© А. Курчаткин 2017
Мне было тогда немного за двадцать, я только что отслужил в армии.
Кто знает это чувство свободы, что пьянит и кружит голову после казарменного затворничества, тот поймет меня. Человеку, обуянному этим чувством, под силы своротить горы и повернуть реки, было бы лишь кому поставить перед ним подобную цель.
– Слышал? – сказал отец, бросая мне обмявшуюся в его руках, всю в заломах и перегибах «Вечерку», нашу вечернюю городскую газету, – из всех газет в ту пору я заглядывал в нее одну: там печатали всякие затейливые статеечки «На тему морали», рекламу фильмов на предстоящую неделю с пересказом их содержания и заметки «Из зала суда». – Метро у нас строить будут.
– Ну да?! – довольно экспрессивно, должно быть, воскликнул я, с горячностью гончей зарываясь взглядом в мешанину теснящих друг друга заголовков. – Где напечатано?
– Да вон, «Метро в нашем городе, на третьей странице, – сказал отец.
Я увидел. «Метро в нашем городе» стояло жирно над небольшой заметочкой, и там сообщалось, что город наш давно уже задыхается без современного вида транспорта, что терпеть подобное положение дальше нельзя, и принято, наконец, решение о начале изыскательских работ, о подготовке проекта и, возможно, лет через пять-шесть можно будет приступить к строительству.
– Ну-у, через пять-шесть, – разочарованно протянул я, отбрасывая газету.
– А что же ты думал?
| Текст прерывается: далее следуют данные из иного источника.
Lemma graph_open_then_use_witness :
  (forall live : gset Z, fake_alloc live ∉ live) /\
  graph_open_args (call_xrtGraphOpen 1 5 "g1") = Some (1, 5, "g1", primary) /\
  graph_registry_sound (initial_world 10) /\
  answer fake_device (ext_get_core_device 1) (initial_world 10) = Normal 101 /\
  answer fake_device (ext_device 101 (op_open_graph 5 "g1" primary))
    (answered fake_device (ext_get_core_device 1) (initial_world 10)) = Normal 10 /\
  graph_method_op (call_xrtGraphRun (fake_alloc (live (initial_world 10))) 3)
  = Some (fake_alloc (live (initial_world 10)), fun g => op_run_graph g 3) /\
  (capi fake_device fake_alloc fake_error_code fake_error_what
     (call_xrtGraphOpen 1 5 "g1") (initial_world 10)).1
  = Ok (RHandle (fake_alloc (live (initial_world 10)))).
Proof.
  assert (H1 : graph_open_args (call_xrtGraphOpen 1 5 "g1") = Some (1, 5, "g1", primary))
    by reflexivity.
  assert (H2 : answer fake_device (ext_get_core_device 1) (initial_world 10) = Normal 101)
    by reflexivity.
  assert (H3 : answer fake_device (ext_device 101 (op_open_graph 5 "g1" primary))
                 (answered fake_device (ext_get_core_device 1) (initial_world 10))
               = Normal 10) by reflexivity.
  assert (H4 : graph_method_op (call_xrtGraphRun (fake_alloc (live (initial_world 10))) 3)
               = Some (fake_alloc (live (initial_world 10)), fun g => op_run_graph g 3))
    by reflexivity.
  split; [exact fake_alloc_fresh|]. split; [exact H1|].
  split; [exact graph_registry_sound_initial|].
  split; [exact H2|]. split; [exact H3|]. split; [exact H4|].
  exact (proj1 (graph_open_then_use fake_device fake_alloc fake_error_code fake_error_what
                  fake_alloc_fresh _ _ _ _ _ _ _ _ _ (initial_world 10) H1
                  graph_registry_sound_initial H2 H3 H4)).
Defined.

Lemma start_profiling_outcome_witness :
  (forall live : gset Z, fake_alloc live ∉ live) /\
  0 <= 1 <= 3 /\
  xrtAIEStartProfiling fake_device fake_alloc fake_error_code fake_error_what
    1 1 "a" "b" 1024 (initial_world 10)
  = (Ok 10, world_profiling_started).
Proof.
  assert (H1 : 0 <= 1 <= 3) by lia.
  split; [exact fake_alloc_fresh|]. split; [exact H1|].
  exact (start_profiling_outcome fake_device fake_alloc fake_error_code fake_error_what
           fake_alloc_fresh 1 1 "a" "b" 1024 (initial_world 10) H1 eq_refl).
Defined.

Lemma start_profiling_reused_handle_witness :
  (forall live : gset Z, fake_alloc live ∉ live) /\
  0 <= 1 <= 3 /\
  profiling_registry_sound world_profiling_reissued /\
  answer fake_device (ext_get_core_device 1) world_profiling_reissued = Normal 101 /\
  answer fake_device (ext_device 101 (op_start_profiling 1 "a" "b" 1024))
    (answered fake_device (ext_get_core_device 1) world_profiling_reissued) = Normal 10 /\
  10 <> invalid_handle /\
  profiling_cache world_profiling_reissued !! 10 = Some 1 /\
  exists d',
    profiling_heap world_profiling_reissued !! 1
    = Some (Shared (Build_profiling_impl d' 10) 1) /\
    xrtAIEStartProfiling fake_device fake_alloc fake_error_code fake_error_what
      1 1 "a" "b" 1024 world_profiling_reissued
    = (Ok 10,
       set_profiling_heap
         (<[fake_alloc (live world_profiling_reissued) :=
              Shared (Build_profiling_impl 101 10) 1]>
            (delete 1 (profiling_heap world_profiling_reissued)))
         (answered fake_device (ext_device d' (op_stop_profiling 10))
            (set_profiling_cache
               (<[10 := fake_alloc (live world_profiling_reissued)]>
                  (profiling_cache world_profiling_reissued))
               (answered fake_device (ext_device 101 (op_start_profiling 1 "a" "b" 1024))
                  (answered fake_device (ext_get_core_device 1)
                     world_profiling_reissued))))).
Proof.
  assert (H1 : 0 <= 1 <= 3) by lia.
  assert (H2 : answer fake_device (ext_get_core_device 1) world_profiling_reissued
               = Normal 101) by reflexivity.
  assert (H3 : answer fake_device (ext_device 101 (op_start_profiling 1 "a" "b" 1024))
                 (answered fake_device (ext_get_core_device 1) world_profiling_reissued)
               = Normal 10) by reflexivity.
  assert (H4 : 10 <> invalid_handle) by discriminate.
  assert (H5 : profiling_cache world_profiling_reissued !! 10 = Some 1) by reflexivity.
  split; [exact fake_alloc_fresh|]. split; [exact H1|].
  split; [exact profiling_registry_sound_reissued|].
  split; [exact H2|]. split; [exact H3|]. split; [exact H4|]. split; [exact H5|].
  exact (start_profiling_reused_handle fake_device fake_alloc fake_error_code
           fake_error_what fake_alloc_fresh 1 1 "a" "b" 1024 101 10 1
           world_profiling_reissued H1 profiling_registry_sound_reissued H2 H3 H4 H5).
Defined.
(** ** One step *)

(** X10. What a step pours.  For distinct beakers and two different
    positions inside the list, a step that returns has split the source
    at [ratio / 100.0 * amount], a double after two roundings: the source
    is left with what [split] leaves of it, in its color; the destination
    gets the color [mix_colors] computes for it and the portion, and the
    rounded sum of the two amounts; every other beaker is unchanged. *)
Theorem X10_step_moves_the_ratio_of_the_source
    (w w' : B64.World) (fi ti k : Z) obs reward done truncated :
  B64.distinct_beakers w ->
  0 <= fi < Z.of_nat (B64.num_beakers w) ->
  0 <= ti < Z.of_nat (B64.num_beakers w) ->
  fi ≠ ti ->
  B64.step (fi, ti, k) w = (Ret (obs, reward, done, truncated), w') ->
  let i := Z.to_nat fi in
  let j := Z.to_nat ti in
  let p_from := B64.contents w !!! i in
  let p_to := B64.contents w !!! j in
  exists ratio portion rest mixed_color,
    B64.float_of_int k = Ret ratio ∧
    B64.split_values p_from (ratio / 100 * B64.amount p_from) = (portion, rest) ∧
    B64.color portion = B64.color p_from ∧
    B64.color rest = B64.color p_from ∧
    B64.SubtractiveModel.mix_colors p_to portion = Ret mixed_color ∧
    B64.contents w' !! i = Some rest ∧
    B64.contents w' !! j
    = Some (B64.mkPaint mixed_color (B64.amount p_to + B64.amount portion)) ∧
    (forall l, l ≠ i -> l ≠ j -> B64.contents w' !! l = B64.contents w !! l).
Proof.
  intros Hwf Hfi Hti Hne H i j p_from p_to.
  destruct (b64_step_transfer _ _ _ _ _ _ _ _ _ Hwf Hfi Hti H)
    as (ratio & portion & rest & mix & Hk & Hsp & Hm & Hc & _ & _ & _).
  fold i j p_from in Hsp, Hm, Hc.
  assert (Hij : i ≠ j) by (unfold i, j; lia).
  assert (Hi : (i < length (B64.contents w))%nat).
  { rewrite b64_contents_length. unfold i. lia. }
  assert (Hj : (j < length (B64.contents w))%nat).
  { rewrite b64_contents_length. unfold j. lia. }
  rewrite list_lookup_total_insert_ne in Hm by exact Hij. fold p_to in Hm.
  unfold B64.mixed in Hm.
  destruct (B64.SubtractiveModel.mix_colors p_to portion) as [c|e] eqn:Hmc;
    [|discriminate].
  injection Hm as <-.
  exists ratio, portion, rest, c. split_and!; auto.
  - unfold B64.split_values in Hsp.
    destruct (_ <=? 0)%float; [|destruct (B64.amount p_from <=? _)%float];
      injection Hsp as <- <-; reflexivity.
  - unfold B64.split_values in Hsp.
    destruct (_ <=? 0)%float; [|destruct (B64.amount p_from <=? _)%float];
      injection Hsp as <- <-; reflexivity.
  - rewrite Hc, list_lookup_insert_ne by auto. now apply list_lookup_insert_eq.
  - rewrite Hc. apply list_lookup_insert_eq. now rewrite length_insert.
  - intros l Hli Hlj. rewrite Hc.
    rewrite list_lookup_insert_ne by auto. now apply list_lookup_insert_ne.
Qed.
Проект сделать, в рабочих чертежах исполнить да ассигнования получить… да если через шесть лет – так это хорошо, – сказал отец.
– А что, и больше может пройти?
– Спокойно, – сказал отец. – Не знаю я наши сроки, что ли. Десять лет – хочешь? А то и пятнадцать.
Десять? Пятнадцать? Замогильным холодом, зияющим космическим мраком пахнуло на меня от этих цифр. Мне было двадцатьс небольшим, и «пятнадцать» – это равнялось едва не всей моей жизни, а она была такой большой, долгой, так далеко отстояли в ней «я», начавший удерживать себя в памяти, и «я» нынешний… ждать метро еще почти столько же, сколько я уже прожил. И не самого метро, а только начала строительства!
Нет, я не мог ждать.
Может быть, я и не принял бы так близко к сердцу газетное известие, если бы не один случай.
По утрам, в час пик, на остановках трамваев, троллейбусов, автобусов в нашем городе творилось светопреставление. Там натекали обычно целые людские озера; трамваи, троллейбусы, автобусы подходили один за другим, целыми косяками, и вычерпать эти озера никак не могли. Двери у них не закрывались, несмотря на громыхающую ругань водителей в динамиках, потому что на каждой из подножек висело по целой людской грозди; и по целой грозди висело на горбатом троллейбусном загривке с лестницей на крышу, и на трамвайной «колбасе», и даже на гладком автобусном задке, где вроде совершенно не за что уцепиться, даже там ухитрялись повиснуть два-три пэтэушника.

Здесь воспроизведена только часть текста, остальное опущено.